__The task__: The response should be the lines of the data, starting at the first and ending at the one that contains "intros Ho Hs. unfold read_message.", copied without change.

(Collected data entries)
(** No complete header. *)
Lemma read_message_short (max_frame : N) (s : T) :
  is_open s = true -> sizeN (incoming s) < wire_header_bytes ->
  (read_message max_frame s).1 =
  if sizeN (incoming s) =? 0 then Err (transport_failure "")
  else error TruncatedFrame "frame header is incomplete".
Proof.
  intros Ho Hs. unfold read_message.
  destruct (read_full_spec wire_header_bytes s Ho) as (s1 & E1 & _).
  rewrite take_ge in E1 by (unfold sizeN, wire_header_bytes in *; lia).
  rewrite (bind_run _ _ _ _ _ E1). destruct (N.eqb_spec (sizeN (incoming s)) 0); [done|].
  apply N.lt_neq, N.eqb_neq in Hs as ->. done.
Qed.

(** Every read ends in one of three ways. *)
Lemma read_message_cases (max_frame : N) (s : T) :
  is_open s = true -> Forall is_byte (incoming s) ->
  sizeN (incoming s) < wire_header_bytes \/
  (read_message max_frame s).1 =
    error ProtocolViolation "frame header failed validation (magic, version, kind or length)" \/
  exists hd body, incoming s = header_bytes hd ++ body /\ wh_length hd <= max_frame /\ header_fits hd.
Proof.
  intros Ho Hb. destruct (N.lt_ge_cases (sizeN (incoming s)) wire_header_bytes) as [|Hl]; [by left|right].
  set (h := take (N.to_nat wire_header_bytes) (incoming s)).
  assert (Hh : sizeN h = wire_header_bytes)
    by (unfold h, sizeN, wire_header_bytes in *; rewrite length_take; lia).
  destruct (decode_wire_header h max_frame) as [hd|] eqn:E.
  - right. apply wire_header_sound in E as (E & Hm & Hf); [|by apply Forall_take|done].
    exists hd, (drop (N.to_nat wire_header_bytes) (incoming s)). rewrite <- E. unfold h.
    by rewrite take_drop.
  - left. unfold read_message. destruct (read_full_spec wire_header_bytes s Ho) as (s1 & E1 & _).
    rewrite (bind_run _ _ _ _ _ E1). fold h. rewrite Hh, E. done.
Qed.

Lemma encoded_frame (k : MessageKind) (f : N) (p : list N) :
  encode_wire_frame k f p = header_bytes (mkWireHeader k f (sizeN p) (crc32c p)) ++ p.
Proof. done. Qed.

Lemma deliver_whole (s : T) (max_frame : N) (Ho : is_open s = true) (Hmax : max_frame < two32) :
  forall k f p rest, f < two16 -> sizeN p <= max_frame -> incoming s = encode_wire_frame k f p ++ rest ->
     exists s', read_message max_frame s = (Val (mkWireFrame k f p), s') /\
                incoming s' = rest /\ written s' = written s /\ is_open s' = true.
Proof.
  intros k f p rest Hf Hp Hin. rewrite encoded_frame, <- app_assoc in Hin.
  destruct (read_message_body max_frame _ _ s Ho Hin Hp) as (s' & (Hi & Hw & Ho') & E).
  { split_and!; [done|cbn; lia|apply crc32c_u32]. }
  exists s'. rewrite E. cbn [wh_length wh_payload_crc wh_kind wh_flags]. cbv zeta.
  assert (Ht : take (N.to_nat (sizeN p)) (p ++ rest) = p)
    by (unfold sizeN; rewrite Nat2N.id; apply take_app_length).
  rewrite Ht, !N.eqb_refl. split_and!; [done| |done|done].
  rewrite Hi, Hin, app_assoc. apply drop_app_length'. rewrite length_app, header_bytes_length.
  cbn [wh_length]. unfold sizeN, wire_header_bytes. lia.
Qed.
(* ===== verification/Socket.v ===== *)
(** * Local sockets (the POSIX half of src/src/ipc/endpoint.cpp)

    The stream over a connected AF_UNIX socket and the listener.  The operating
    system's calls are parameters; a [Kernel] is what one connection sees of them. *)

From S2P Require Import Prelude.
From S2P Require Import Checked.
From S2P Require Import Identity.
From S2P Require Import Hash.
From S2P Require Import Decision.
From S2P Require Import Bytes.
From S2P Require Import Stream.
From S2P Require Import Wire.
From Stdlib Require Import ZArith.
Local Open Scope N_scope.
Local Open Scope naf_scope.

(** What a call returns: a value, -1 with [errno = EINTR], or -1 with another. *)
Inductive SysResult (A : Type) :=
  | SysOk (value : A)
  | SysInterrupted
  | SysFailed.
Arguments SysOk {_}.
Arguments SysInterrupted {_}.
Arguments SysFailed {_}.

(** [read] returns the bytes it put into the buffer, [write] how many it took.
    [signals] bounds the interruptions still to come. *)
Class Kernel (K : Type) := {
  sys_read : Z -> N -> K -> SysResult (list N) * K;
  sys_write : Z -> list N -> K -> SysResult N * K;
  sys_shutdown : Z -> K -> K;
  sys_close : Z -> K -> K;
  signals : K -> nat;
}.

(** POSIX's promises: bytes arrive in order, an empty read is the end of the file, a
    call that does not succeed moves nothing. *)
Class KernelLaws (K : Type) `{!Kernel K} (inbox outbox : K -> list N) := {
  law_read : forall fd n k got k', 0 < n -> sys_read fd n k = (SysOk got, k') ->
    sizeN got <= n /\ inbox k = got ++ inbox k' /\ (got = [] -> inbox k = []) /\
    outbox k' = outbox k /\ (signals k' <= signals k)%nat;
  law_read_interrupted : forall fd n k k', sys_read fd n k = (SysInterrupted, k') ->
    inbox k' = inbox k /\ outbox k' = outbox k /\ (signals k' < signals k)%nat;
  law_write : forall fd data k n k', sys_write fd data k = (SysOk n, k') ->
    n <= sizeN data /\ outbox k' = outbox k ++ take (N.to_nat n) data /\ inbox k' = inbox k /\
    (signals k' <= signals k)%nat;
  law_write_interrupted : forall fd data k k', sys_write fd data k = (SysInterrupted, k') ->
    outbox k' = outbox k /\ inbox k' = inbox k /\ (signals k' < signals k)%nat;
  law_write_failed : forall fd data k k', sys_write fd data k = (SysFailed, k') ->
    outbox k' = outbox k /\ inbox k' = inbox k;
  law_close : forall fd k, outbox (sys_close fd (sys_shutdown fd k)) = outbox k;
}.
#[global] Hint Mode KernelLaws ! - - - : typeclass_instances.

(** ** The stream *)

(** [sk_fd] is negative once the stream is closed. *)
Record SocketStream (K : Type) := mkSocketStream { sk_fd : Z; sk_kernel : K }.
Arguments mkSocketStream {_}.
Arguments sk_fd {_}.
Arguments sk_kernel {_}.

Definition socket_closed : Status := transport_failure "socket is closed".

Section socket.
Context {K : Type} {kernel : Kernel K}.

Definition socket_read_some (n : N) : M (SocketStream K) (list N) := fun s =>
  if (sk_fd s <? 0)%Z then (Err socket_closed, s)
  else if n =? 0 then (Val [], s)
  else
    let '(got, k) := sys_read (sk_fd s) n (sk_kernel s) in
    let s := mkSocketStream (sk_fd s) k in
    match got with
    | SysOk bytes => (Val bytes, s)
    | SysInterrupted => (Val [], s)
    | SysFailed => (Err (transport_failure "read failed"), s)
    end.
(* ===== verification/Demo.v ===== *)
(** * The tools run together

    [nafd] with its demo profile on an empty state directory, and [nafctl] talking to
    it, evaluated from the command line to the exit code and the state left behind. *)

From S2P Require Import Prelude.
From S2P Require Import Checked.
From S2P Require Import Identity.
From S2P Require Import Hash.
From S2P Require Import State.
From S2P Require Import Policy.
From S2P Require Import Request.
From S2P Require Import Authority.
From S2P Require Import Decision.
From S2P Require Import Ledger.
From S2P Require Import History.
From S2P Require Import Bytes.
From S2P Require Import Records.
From S2P Require Import Journal.
From S2P Require Import Engine.
From S2P Require Import Recovery.
From S2P Require Import Admission.
From S2P Require Import Api.
From S2P Require Import Restart.
From S2P Require Import Protocol.
From S2P Require Import Stream.
From S2P Require Import Wire.
From S2P Require Import Server.
From S2P Require Import Client.
From S2P Require Import Tools.
Local Open Scope N_scope.
Local Open Scope naf_scope.

(** ** A connection to a running server

    The server has seen [lb_sent]; what it answers is what [serve] writes when it is
    given those bytes and then the end of the stream. *)

Record Loopback := mkLoopback { lb_config : ServerConfig; lb_engine : EngineCore; lb_sent : list N; lb_read : N; lb_open : bool }.

Definition server_side (l : Loopback) : MemoryStream * EngineCore :=
  (serve 16 (lb_config l) [] (mkMemoryStream (lb_sent l) [] default_capacity true true, lb_engine l)).2.

#[export] Instance loopback_stream : Stream Loopback := {
  read_some n l :=
    let got := take (N.to_nat n) (drop (N.to_nat (lb_read l)) (ms_outgoing (server_side l).1)) in
    (Val got, mkLoopback (lb_config l) (lb_engine l) (lb_sent l) (lb_read l + sizeN got) (lb_open l));
  write_all data l := (Val tt, mkLoopback (lb_config l) (lb_engine l) (lb_sent l ++ data) (lb_read l) (lb_open l));
  close l := (Val tt, mkLoopback (lb_config l) (lb_engine l) (lb_sent l) (lb_read l) false);
  is_open := lb_open;
}.

(** [nafd --profile demo --state-dir naf --incarnation 7] on an empty directory. *)
Definition daemon_args : list string := ["--profile"; "demo"; "--state-dir"; "naf"; "--incarnation"; "7"].
Definition demo_daemon : option N * CoordinatorServer :=
  match daemon_parse daemon_args DaemonOptions_new with
  | ParsedOptions o => daemon_setup working_platform (on_disk []) 0 o
  | _ => (Some 2, CoordinatorServer_new ServerConfig_new)
  end.

(** One run of [nafctl] against an engine: its exit code, whether it spoke with the
    server, and the engine after it.  The client drops its stream when it closes, so the
    bytes it sent are those of the client's run up to the close, and its farewell. *)
Definition control_session (o : ControlOptions) (config : ServerConfig) (k : EngineCore) : N * EngineCore :=
  let line := mkLoopback config k [] 0 true in
  let before :=
    (open (fun _ => Internal) (fun _ _ => Val line) ;; run_command (fun _ => Internal) o)
      (control_client o) in
  match cl_stream before.2 with
  | Some l =>
      let rc := (control_main (fun _ => Internal) (fun _ _ => Val line) o (control_client o)).1 in
      (default 1 (match rc with Val n => Some n | Err _ => None end),
       (server_side ((write_message MK_Bye 0 [] max_frame_bytes l).2)).2)
  | None => (1, k)
  end.
Definition nafctl (args : list string) (k : EngineCore) : N * EngineCore :=
  match control_parse args ControlOptions_new with
  | ParsedOptions o => control_session o (cs_config demo_daemon.2) k
  | _ => (2, k)
  end.

Definition demo_engine : EngineCore := cs_engine demo_daemon.2.
Definition admit_args (request : string) : list string :=
  ["admit"; "--min"; "10"; "--desired"; "20"; "--max"; "30"; "--latency"; "1000"; "--request"; request;
   "--demand"; request].


Definition after_admit : N * EngineCore := nafctl (admit_args "1") demo_engine.
Definition after_retry : N * EngineCore := nafctl (admit_args "1") after_admit.2.
Definition after_second : N * EngineCore := nafctl (admit_args "2") after_retry.2.
Definition after_revoke : N * EngineCore := nafctl ["revoke"; "--decision"; "1"] after_second.2.
(** The daemon is started again on the journal the first one left. *)
Definition after_restart : option N * CoordinatorServer :=
  match daemon_parse daemon_args DaemonOptions_new with
  | ParsedOptions o => daemon_setup working_platform (on_disk (disk_of after_revoke.2)) 0 o
  | _ => (Some 2, CoordinatorServer_new ServerConfig_new)
  end.
Definition on_first (k : EngineCore) : Rate * N := (admitted (ek_ledger k) 1, live_sessions k).

(** A life of the demo coordinator.  It comes up ready; an admission of at most 30 is
    granted 30; the same command again is answered with the same grant and moves no load;
    a second demand is granted on top; revoking the first takes its load away; and after a
    restart on the journal the second grant stands under the next epoch, no session does.
    Every run of [nafctl] exits with success, and leaves a session behind. *)
Theorem demo_life :
  demo_daemon.1 = None /\ readiness demo_engine = Ready /\ ek_epoch demo_engine = 1 /\
  (after_admit.1, on_first after_admit.2) = (0, (30, 1)) /\
  (after_retry.1, on_first after_retry.2) = (0, (30, 2)) /\
  (after_second.1, on_first after_second.2) = (0, (60, 3)) /\
  (after_revoke.1, on_first after_revoke.2) = (0, (30, 4)) /\
  after_restart.1 = None /\ readiness (cs_engine after_restart.2) = Ready /\
  ek_epoch (cs_engine after_restart.2) = 2 /\ on_first (cs_engine after_restart.2) = (30, 0).
Proof. split_and!; vm_compute; reflexivity. Qed.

__Expected answer__:
(** No complete header. *)
Lemma read_message_short (max_frame : N) (s : T) :
  is_open s = true -> sizeN (incoming s) < wire_header_bytes ->
  (read_message max_frame s).1 =
  if sizeN (incoming s) =? 0 then Err (transport_failure "")
  else error TruncatedFrame "frame header is incomplete".
Proof.
  intros Ho Hs. unfold read_message.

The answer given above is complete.